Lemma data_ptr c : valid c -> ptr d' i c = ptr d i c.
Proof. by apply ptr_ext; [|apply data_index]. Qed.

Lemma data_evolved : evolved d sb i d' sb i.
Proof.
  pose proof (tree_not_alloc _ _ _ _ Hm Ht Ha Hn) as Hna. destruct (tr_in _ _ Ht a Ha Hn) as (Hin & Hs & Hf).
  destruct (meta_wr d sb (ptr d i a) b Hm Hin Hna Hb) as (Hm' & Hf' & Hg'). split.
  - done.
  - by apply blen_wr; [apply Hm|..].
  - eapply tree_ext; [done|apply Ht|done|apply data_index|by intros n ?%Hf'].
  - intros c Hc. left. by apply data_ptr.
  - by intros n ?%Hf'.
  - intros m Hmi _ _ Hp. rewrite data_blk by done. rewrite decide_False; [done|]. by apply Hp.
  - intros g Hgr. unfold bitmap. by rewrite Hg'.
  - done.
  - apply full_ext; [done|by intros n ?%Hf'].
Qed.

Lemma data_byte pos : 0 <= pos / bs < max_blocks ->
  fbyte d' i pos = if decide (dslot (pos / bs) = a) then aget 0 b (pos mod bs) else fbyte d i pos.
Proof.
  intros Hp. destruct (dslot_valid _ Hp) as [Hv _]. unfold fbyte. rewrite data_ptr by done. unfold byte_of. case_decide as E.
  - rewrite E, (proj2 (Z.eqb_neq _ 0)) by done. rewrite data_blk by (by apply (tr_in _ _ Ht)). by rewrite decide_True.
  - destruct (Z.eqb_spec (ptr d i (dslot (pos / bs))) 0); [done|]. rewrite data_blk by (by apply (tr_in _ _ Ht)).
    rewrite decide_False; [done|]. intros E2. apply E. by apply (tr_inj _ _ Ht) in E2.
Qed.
#####
◆ PROMPT: What goes in the answer is the run of lines from the one holding "intros Hp. destruct" to the end of the entries, reproduced exactly and with nothing else.

◆ RESPONSE AREA:
  intros Hp. destruct (dslot_valid _ Hp) as [Hv _]. unfold fbyte. rewrite data_ptr by done. unfold byte_of. case_decide as E.
  - rewrite E, (proj2 (Z.eqb_neq _ 0)) by done. rewrite data_blk by (by apply (tr_in _ _ Ht)). by rewrite decide_True.
  - destruct (Z.eqb_spec (ptr d i (dslot (pos / bs))) 0); [done|]. rewrite data_blk by (by apply (tr_in _ _ Ht)).
    rewrite decide_False; [done|]. intros E2. apply E. by apply (tr_inj _ _ Ht) in E2.
Qed.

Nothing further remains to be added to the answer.